• Exercise brief
Your response must be an exact transcription of the lines from the one containing "Arguments pystr s%_string." through the final line of the data.

---------- Entries provided

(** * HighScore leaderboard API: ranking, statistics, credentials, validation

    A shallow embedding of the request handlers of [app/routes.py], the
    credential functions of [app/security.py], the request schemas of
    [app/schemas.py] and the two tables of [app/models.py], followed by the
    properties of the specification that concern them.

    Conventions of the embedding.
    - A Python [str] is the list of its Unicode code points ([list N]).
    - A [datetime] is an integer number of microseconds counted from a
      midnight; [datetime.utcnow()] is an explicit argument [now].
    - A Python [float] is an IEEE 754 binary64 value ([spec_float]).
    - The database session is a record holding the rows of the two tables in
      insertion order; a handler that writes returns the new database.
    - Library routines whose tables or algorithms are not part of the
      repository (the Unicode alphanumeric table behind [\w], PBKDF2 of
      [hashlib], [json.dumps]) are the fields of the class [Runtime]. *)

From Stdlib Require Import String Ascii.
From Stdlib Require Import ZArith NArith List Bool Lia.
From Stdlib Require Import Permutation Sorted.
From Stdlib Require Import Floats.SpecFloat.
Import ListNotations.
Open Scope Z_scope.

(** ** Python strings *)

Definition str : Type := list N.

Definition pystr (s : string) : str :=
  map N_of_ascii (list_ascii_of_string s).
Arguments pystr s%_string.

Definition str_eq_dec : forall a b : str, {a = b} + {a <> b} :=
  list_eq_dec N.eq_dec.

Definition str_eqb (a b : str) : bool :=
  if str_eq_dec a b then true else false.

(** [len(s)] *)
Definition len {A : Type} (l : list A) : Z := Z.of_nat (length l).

--------------------

• Solution
Arguments pystr s%_string.

Definition str_eq_dec : forall a b : str, {a = b} + {a <> b} :=
  list_eq_dec N.eq_dec.

Definition str_eqb (a b : str) : bool :=
  if str_eq_dec a b then true else false.

(** [len(s)] *)
Definition len {A : Type} (l : list A) : Z := Z.of_nat (length l).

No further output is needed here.